** EXERCISE DATA follows **
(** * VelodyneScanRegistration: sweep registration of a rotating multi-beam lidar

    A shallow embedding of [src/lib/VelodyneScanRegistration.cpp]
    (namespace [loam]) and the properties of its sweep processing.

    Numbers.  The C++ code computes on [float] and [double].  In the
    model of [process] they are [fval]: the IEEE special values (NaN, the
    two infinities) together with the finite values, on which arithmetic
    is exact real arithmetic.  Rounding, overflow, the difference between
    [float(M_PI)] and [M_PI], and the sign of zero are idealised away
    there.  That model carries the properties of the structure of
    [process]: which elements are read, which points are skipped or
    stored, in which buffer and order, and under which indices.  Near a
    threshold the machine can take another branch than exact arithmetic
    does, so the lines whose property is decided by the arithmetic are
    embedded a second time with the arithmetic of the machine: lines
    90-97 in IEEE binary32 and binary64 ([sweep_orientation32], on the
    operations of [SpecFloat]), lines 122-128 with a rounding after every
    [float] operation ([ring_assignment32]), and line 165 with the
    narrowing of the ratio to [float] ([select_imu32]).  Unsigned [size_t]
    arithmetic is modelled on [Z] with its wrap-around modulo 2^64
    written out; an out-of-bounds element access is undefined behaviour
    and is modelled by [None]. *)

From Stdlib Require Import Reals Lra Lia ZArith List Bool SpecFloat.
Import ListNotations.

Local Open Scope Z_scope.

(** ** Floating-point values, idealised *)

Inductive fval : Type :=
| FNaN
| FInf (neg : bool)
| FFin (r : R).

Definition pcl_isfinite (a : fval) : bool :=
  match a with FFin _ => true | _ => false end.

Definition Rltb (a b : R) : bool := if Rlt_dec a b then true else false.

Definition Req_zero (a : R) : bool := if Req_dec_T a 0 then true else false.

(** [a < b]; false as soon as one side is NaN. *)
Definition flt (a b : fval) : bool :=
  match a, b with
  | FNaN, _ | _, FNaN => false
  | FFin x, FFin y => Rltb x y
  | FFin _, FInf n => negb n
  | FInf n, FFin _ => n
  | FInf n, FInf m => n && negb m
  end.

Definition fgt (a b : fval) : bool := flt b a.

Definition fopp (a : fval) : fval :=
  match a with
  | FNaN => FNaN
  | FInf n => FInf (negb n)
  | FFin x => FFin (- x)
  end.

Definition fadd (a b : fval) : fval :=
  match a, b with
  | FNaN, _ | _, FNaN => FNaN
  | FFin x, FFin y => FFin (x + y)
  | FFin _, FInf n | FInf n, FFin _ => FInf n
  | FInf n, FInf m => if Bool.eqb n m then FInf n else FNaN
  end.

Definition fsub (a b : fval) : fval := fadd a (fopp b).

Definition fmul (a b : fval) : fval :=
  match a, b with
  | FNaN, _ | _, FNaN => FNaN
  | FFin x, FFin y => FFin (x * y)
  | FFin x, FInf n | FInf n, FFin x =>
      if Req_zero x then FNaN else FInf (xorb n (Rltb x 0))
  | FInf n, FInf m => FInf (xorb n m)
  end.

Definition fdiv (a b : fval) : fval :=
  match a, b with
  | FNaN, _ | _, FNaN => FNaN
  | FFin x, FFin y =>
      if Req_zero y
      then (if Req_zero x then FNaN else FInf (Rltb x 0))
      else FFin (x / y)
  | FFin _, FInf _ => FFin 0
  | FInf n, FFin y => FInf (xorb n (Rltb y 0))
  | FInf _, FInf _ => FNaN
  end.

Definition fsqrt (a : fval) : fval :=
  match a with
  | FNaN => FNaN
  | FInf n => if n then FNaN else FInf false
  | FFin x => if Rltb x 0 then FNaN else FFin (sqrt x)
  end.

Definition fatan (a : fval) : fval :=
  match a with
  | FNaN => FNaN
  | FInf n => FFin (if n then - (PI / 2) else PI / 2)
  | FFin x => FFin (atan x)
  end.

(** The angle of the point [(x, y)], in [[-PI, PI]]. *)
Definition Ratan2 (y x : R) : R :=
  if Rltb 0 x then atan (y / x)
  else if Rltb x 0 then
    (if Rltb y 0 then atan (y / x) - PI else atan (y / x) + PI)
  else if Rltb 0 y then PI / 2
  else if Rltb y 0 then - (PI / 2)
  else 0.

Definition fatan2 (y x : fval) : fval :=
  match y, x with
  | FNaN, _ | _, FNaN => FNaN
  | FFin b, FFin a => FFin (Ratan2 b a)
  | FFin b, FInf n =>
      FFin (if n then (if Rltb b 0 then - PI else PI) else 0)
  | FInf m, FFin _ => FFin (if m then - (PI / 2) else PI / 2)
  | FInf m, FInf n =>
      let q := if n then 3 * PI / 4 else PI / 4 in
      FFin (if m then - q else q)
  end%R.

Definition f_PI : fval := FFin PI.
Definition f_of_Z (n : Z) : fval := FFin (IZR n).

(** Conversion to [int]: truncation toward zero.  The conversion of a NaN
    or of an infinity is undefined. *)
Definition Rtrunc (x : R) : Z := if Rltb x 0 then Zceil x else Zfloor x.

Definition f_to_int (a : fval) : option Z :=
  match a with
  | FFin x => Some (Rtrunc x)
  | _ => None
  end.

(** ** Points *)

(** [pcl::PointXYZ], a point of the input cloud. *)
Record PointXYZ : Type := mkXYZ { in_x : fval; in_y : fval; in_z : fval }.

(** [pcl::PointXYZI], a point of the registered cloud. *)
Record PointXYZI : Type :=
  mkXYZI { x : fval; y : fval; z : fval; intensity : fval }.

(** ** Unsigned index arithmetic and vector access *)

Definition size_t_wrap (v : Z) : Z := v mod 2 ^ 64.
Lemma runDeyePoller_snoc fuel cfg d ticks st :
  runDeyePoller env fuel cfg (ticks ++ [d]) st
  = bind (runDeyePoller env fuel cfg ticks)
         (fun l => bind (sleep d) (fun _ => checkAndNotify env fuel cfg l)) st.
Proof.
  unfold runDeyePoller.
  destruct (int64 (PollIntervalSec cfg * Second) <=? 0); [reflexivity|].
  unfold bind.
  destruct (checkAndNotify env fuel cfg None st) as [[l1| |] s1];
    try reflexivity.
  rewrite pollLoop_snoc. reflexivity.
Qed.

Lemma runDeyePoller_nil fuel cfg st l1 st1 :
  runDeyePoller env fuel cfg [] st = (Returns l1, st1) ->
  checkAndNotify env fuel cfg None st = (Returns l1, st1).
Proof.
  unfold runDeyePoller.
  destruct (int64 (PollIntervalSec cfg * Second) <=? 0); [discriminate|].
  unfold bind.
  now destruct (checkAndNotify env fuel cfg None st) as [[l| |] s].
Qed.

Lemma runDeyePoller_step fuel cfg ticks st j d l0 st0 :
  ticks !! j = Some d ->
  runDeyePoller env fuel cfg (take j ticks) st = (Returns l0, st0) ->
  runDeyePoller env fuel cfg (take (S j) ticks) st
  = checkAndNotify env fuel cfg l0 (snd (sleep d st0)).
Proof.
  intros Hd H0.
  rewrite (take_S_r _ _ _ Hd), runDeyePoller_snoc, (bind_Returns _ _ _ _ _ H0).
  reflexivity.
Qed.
** End of EXERCISE DATA **
• [WHAT THE TASK ASKS]
Count the lines in the records above that hold the word "sleep", and give only that number.

• [FINISHED EXERCISE]
2